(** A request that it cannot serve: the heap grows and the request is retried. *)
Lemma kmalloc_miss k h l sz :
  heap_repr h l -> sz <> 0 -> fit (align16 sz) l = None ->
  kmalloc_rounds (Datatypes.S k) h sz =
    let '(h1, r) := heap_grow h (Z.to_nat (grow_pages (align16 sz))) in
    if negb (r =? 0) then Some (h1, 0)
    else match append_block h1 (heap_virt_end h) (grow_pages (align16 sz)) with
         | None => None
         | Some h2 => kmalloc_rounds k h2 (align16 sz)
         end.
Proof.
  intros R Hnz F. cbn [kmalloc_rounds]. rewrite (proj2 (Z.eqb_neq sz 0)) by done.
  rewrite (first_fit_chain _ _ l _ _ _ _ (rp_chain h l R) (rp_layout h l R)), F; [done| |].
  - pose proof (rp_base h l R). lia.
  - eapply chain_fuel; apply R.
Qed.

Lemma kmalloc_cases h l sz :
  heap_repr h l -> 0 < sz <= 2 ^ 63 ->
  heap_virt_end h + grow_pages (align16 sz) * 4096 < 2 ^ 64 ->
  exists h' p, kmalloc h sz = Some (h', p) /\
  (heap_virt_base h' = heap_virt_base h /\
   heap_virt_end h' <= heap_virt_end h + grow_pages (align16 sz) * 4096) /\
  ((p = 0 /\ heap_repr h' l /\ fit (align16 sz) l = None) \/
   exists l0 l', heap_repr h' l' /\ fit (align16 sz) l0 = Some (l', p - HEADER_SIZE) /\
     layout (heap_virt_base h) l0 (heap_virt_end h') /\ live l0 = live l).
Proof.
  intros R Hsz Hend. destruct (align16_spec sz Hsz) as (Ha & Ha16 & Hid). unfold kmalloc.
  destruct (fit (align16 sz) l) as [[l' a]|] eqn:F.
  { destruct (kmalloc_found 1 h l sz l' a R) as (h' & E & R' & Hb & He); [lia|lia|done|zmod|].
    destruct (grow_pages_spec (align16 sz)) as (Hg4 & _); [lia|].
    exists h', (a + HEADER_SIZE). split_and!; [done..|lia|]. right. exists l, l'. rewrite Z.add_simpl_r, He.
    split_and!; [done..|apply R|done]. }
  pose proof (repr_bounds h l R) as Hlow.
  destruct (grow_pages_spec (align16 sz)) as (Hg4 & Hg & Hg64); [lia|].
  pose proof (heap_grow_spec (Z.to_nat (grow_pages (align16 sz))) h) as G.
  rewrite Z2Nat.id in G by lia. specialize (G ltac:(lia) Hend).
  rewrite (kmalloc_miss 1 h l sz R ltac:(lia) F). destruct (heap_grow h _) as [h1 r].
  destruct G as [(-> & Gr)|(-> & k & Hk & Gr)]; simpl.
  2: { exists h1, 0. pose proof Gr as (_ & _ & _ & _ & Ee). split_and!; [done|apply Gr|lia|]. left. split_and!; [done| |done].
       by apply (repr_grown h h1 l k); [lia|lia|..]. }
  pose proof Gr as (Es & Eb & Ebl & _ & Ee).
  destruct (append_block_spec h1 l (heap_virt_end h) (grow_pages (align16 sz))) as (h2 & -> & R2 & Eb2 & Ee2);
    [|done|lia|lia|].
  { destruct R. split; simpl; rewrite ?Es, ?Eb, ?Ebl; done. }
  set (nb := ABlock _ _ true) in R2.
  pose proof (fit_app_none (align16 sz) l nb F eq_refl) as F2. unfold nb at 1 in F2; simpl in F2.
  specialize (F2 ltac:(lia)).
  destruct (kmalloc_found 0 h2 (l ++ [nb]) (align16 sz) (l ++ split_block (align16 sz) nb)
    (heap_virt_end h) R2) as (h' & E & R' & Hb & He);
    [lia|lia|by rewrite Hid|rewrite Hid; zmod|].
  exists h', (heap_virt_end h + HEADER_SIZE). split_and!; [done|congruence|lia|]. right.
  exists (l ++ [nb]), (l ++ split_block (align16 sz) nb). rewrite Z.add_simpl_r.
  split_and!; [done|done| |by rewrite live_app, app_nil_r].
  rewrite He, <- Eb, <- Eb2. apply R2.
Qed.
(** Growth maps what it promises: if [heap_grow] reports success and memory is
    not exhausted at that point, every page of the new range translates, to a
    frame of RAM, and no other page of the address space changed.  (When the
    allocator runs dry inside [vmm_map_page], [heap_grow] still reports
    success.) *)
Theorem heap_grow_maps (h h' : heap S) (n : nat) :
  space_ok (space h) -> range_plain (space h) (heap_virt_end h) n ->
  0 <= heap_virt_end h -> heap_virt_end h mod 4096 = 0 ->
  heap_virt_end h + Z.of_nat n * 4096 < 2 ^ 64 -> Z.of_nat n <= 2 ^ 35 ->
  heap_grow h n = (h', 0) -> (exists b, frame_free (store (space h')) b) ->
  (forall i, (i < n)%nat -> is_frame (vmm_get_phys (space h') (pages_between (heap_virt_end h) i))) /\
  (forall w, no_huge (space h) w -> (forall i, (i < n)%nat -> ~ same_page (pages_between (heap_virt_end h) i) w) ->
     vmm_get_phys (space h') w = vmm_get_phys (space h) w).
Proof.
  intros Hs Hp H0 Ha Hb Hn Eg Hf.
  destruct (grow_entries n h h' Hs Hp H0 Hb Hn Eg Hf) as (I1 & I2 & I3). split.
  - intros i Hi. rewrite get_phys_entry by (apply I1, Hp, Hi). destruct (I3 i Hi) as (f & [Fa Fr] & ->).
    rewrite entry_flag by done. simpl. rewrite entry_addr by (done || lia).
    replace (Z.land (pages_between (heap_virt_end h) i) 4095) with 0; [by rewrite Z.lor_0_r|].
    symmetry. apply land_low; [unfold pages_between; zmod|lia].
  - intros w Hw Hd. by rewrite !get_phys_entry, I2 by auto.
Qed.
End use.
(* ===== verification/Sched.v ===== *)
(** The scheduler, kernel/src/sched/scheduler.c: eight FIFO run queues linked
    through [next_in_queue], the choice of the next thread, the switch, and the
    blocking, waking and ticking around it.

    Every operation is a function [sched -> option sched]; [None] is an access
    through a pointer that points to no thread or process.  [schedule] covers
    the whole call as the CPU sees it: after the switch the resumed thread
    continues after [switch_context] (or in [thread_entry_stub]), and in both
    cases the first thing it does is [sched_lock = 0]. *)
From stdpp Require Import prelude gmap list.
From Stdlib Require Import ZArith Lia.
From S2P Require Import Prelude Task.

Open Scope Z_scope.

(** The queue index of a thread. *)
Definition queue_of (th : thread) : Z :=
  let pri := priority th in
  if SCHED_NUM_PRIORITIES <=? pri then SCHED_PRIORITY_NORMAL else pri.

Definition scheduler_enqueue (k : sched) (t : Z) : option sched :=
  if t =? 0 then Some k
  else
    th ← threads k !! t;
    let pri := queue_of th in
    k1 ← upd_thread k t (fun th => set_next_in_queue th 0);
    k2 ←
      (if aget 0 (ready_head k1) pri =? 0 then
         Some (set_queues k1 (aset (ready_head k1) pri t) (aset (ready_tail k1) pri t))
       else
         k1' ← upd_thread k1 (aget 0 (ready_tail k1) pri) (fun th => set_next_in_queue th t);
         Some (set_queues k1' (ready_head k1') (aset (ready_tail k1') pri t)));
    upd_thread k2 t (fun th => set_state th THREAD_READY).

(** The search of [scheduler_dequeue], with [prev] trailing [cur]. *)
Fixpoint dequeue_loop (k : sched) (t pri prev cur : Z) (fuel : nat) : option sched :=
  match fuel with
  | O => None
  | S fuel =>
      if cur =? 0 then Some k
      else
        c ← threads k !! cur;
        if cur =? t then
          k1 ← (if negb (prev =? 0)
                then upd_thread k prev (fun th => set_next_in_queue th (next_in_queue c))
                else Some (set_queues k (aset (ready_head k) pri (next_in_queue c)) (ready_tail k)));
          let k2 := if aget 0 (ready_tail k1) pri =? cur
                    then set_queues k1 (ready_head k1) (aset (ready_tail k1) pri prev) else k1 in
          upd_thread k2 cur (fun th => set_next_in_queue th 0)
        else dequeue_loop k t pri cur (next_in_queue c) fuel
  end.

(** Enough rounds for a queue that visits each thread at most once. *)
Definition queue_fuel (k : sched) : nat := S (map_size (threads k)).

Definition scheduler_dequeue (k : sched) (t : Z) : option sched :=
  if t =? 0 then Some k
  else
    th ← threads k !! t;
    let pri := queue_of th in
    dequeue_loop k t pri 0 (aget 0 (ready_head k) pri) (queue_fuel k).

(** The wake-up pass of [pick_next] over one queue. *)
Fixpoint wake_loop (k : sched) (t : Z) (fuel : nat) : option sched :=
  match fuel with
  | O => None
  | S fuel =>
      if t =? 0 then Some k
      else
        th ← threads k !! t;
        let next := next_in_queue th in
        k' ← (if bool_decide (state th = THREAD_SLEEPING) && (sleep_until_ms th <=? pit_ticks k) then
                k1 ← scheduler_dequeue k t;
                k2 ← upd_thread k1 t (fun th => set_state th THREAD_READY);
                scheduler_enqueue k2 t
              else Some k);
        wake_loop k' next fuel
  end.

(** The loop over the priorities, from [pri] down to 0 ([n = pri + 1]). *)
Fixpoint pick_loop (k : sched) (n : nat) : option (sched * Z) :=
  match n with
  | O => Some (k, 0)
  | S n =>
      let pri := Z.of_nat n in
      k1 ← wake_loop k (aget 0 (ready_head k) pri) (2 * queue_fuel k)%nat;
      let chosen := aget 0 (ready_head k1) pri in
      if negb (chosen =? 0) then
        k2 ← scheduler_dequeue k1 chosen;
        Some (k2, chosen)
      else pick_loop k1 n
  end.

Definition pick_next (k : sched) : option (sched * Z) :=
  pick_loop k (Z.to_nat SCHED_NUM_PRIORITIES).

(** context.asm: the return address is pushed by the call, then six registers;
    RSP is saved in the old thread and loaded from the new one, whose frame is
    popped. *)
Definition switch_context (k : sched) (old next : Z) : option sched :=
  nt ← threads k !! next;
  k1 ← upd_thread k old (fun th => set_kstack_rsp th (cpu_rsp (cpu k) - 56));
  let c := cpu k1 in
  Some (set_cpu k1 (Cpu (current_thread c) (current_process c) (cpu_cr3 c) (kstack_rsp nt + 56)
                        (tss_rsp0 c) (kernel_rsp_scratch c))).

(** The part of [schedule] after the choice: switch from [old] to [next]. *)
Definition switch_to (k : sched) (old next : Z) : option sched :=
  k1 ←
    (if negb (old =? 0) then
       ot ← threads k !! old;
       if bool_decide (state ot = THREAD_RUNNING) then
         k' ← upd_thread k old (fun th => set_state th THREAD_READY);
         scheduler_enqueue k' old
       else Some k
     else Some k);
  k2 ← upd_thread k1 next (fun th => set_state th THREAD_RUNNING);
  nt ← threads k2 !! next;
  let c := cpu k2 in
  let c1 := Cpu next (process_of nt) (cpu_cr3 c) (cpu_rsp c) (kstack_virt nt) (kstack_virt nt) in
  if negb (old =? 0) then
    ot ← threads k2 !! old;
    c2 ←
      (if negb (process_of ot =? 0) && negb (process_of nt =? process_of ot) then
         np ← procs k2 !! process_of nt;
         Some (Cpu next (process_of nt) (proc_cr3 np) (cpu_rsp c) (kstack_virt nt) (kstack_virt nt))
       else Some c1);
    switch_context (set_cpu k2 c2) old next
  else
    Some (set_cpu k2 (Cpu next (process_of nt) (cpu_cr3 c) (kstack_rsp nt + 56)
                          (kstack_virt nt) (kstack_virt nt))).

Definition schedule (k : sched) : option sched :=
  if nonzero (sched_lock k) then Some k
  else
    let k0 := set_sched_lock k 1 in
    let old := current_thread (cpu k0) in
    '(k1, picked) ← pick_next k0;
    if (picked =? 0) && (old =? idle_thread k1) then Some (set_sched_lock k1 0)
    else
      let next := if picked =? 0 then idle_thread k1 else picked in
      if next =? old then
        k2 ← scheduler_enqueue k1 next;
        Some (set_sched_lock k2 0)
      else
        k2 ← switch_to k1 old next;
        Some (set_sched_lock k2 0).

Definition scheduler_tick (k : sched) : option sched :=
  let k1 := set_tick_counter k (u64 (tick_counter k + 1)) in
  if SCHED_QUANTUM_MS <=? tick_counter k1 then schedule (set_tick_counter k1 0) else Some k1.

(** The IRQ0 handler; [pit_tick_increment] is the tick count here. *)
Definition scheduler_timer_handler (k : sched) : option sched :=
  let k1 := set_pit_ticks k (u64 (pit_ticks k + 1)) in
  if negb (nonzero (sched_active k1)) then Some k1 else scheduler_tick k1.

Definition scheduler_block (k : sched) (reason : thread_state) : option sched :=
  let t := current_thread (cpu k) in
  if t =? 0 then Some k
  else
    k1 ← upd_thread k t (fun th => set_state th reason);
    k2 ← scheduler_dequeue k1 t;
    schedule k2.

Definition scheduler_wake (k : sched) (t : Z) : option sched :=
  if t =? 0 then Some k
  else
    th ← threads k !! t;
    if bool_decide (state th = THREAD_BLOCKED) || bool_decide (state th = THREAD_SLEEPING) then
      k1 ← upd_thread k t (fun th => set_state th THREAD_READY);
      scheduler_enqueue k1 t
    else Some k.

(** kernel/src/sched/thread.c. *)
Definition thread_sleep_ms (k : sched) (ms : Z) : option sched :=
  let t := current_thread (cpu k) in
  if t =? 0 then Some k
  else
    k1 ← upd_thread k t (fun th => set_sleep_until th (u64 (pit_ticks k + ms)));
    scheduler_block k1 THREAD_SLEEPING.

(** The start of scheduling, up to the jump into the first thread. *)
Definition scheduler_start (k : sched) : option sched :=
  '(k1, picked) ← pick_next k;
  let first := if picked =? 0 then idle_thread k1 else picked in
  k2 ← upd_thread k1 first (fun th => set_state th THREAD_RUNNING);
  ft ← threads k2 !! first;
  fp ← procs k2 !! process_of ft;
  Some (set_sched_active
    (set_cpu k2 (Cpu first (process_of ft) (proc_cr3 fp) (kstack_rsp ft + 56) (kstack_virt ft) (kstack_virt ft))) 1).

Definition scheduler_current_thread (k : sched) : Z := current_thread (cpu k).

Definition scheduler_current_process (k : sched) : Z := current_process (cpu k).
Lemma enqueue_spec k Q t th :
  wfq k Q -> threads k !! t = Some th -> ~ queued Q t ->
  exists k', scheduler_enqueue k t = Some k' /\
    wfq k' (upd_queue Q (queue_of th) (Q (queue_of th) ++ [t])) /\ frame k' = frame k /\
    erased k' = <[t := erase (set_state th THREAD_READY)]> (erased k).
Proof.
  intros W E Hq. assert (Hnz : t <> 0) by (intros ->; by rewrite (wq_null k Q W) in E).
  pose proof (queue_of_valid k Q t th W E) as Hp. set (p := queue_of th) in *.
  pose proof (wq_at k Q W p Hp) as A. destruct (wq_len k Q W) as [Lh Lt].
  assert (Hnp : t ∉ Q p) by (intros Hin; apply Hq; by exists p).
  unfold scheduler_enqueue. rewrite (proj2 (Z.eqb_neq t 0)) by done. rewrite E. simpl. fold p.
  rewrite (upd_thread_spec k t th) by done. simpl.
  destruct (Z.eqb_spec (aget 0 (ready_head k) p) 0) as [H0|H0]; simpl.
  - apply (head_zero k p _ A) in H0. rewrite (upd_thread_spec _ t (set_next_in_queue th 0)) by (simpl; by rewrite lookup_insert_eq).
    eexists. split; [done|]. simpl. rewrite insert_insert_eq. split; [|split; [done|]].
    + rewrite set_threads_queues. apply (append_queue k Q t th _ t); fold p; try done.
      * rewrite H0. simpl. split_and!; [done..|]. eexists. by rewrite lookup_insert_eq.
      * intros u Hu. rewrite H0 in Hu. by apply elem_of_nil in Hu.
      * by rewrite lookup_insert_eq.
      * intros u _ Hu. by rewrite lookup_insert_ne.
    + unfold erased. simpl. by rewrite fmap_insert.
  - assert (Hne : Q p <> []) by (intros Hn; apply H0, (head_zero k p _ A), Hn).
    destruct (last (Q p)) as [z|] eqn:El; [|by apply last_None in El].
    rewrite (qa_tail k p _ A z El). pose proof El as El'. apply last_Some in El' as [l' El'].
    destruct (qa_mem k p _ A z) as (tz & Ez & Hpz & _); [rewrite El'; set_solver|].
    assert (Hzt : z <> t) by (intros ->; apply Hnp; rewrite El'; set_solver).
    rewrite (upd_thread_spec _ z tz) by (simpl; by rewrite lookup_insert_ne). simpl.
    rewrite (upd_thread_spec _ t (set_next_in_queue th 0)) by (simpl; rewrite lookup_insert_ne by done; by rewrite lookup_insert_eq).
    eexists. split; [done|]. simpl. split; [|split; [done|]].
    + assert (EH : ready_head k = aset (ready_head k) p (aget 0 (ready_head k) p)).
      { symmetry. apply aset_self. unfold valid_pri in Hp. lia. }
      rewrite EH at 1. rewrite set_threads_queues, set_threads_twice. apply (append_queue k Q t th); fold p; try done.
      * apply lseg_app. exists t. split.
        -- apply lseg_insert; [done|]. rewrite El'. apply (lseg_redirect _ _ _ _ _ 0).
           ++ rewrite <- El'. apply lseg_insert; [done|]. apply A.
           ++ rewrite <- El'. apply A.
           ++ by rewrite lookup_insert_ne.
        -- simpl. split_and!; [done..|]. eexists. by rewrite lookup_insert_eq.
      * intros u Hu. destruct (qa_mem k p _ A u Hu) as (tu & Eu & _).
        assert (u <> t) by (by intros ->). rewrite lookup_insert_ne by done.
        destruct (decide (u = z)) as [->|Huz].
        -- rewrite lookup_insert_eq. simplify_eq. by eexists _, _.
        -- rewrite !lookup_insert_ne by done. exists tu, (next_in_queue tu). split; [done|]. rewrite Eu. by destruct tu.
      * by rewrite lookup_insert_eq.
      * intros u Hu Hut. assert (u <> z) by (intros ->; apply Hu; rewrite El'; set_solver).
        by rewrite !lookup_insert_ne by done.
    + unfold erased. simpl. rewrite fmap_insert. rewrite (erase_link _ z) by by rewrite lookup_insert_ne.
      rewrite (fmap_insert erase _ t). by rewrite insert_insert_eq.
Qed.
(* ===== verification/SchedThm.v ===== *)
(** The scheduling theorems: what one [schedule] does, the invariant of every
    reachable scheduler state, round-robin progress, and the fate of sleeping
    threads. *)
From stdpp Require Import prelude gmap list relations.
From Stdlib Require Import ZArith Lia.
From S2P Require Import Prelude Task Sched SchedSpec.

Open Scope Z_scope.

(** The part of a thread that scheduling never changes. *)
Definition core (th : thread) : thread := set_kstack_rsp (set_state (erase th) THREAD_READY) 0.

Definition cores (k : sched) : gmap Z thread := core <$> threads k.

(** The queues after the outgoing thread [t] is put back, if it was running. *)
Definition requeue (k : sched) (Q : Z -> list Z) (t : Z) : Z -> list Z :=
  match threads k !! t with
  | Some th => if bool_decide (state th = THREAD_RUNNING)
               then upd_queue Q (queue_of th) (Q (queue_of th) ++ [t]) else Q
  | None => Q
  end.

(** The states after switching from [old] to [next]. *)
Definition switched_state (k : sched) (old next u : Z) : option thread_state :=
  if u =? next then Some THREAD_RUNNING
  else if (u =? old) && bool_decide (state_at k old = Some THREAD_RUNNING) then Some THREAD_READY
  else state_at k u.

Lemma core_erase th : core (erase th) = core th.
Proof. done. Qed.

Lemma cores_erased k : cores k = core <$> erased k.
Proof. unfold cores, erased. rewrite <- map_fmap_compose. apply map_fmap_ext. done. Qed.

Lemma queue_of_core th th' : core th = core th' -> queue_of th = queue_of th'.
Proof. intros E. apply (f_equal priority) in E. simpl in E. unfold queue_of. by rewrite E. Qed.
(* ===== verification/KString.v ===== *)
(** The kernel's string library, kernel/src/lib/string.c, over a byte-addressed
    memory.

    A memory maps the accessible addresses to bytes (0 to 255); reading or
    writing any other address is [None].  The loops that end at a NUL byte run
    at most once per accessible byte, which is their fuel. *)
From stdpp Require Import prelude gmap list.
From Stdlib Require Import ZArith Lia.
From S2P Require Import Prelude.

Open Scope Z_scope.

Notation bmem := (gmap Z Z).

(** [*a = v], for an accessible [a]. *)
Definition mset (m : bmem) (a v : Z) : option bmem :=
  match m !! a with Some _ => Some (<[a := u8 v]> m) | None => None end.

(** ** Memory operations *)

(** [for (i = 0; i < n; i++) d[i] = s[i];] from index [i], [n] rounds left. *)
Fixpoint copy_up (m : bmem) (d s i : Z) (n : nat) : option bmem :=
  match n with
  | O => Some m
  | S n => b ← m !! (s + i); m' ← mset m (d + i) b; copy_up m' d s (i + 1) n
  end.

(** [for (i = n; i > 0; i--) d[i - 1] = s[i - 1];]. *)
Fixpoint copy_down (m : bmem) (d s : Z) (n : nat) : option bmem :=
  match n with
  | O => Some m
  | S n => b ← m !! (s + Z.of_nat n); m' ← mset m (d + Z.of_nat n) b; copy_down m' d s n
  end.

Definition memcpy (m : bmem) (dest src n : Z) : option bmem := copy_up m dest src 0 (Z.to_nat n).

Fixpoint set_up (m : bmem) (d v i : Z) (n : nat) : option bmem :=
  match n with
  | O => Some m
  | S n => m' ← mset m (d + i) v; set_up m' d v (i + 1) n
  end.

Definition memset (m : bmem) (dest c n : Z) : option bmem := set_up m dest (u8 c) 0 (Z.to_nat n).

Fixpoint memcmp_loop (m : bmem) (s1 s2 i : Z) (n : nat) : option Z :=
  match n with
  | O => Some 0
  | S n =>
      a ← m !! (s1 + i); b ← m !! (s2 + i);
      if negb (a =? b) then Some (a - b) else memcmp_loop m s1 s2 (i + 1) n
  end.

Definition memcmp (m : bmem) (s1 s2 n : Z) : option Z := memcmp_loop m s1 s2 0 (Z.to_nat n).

Exercise objective: Scan the listing above and work out how many of its lines contain the word "ltac". Report only that number.

Answer area: 3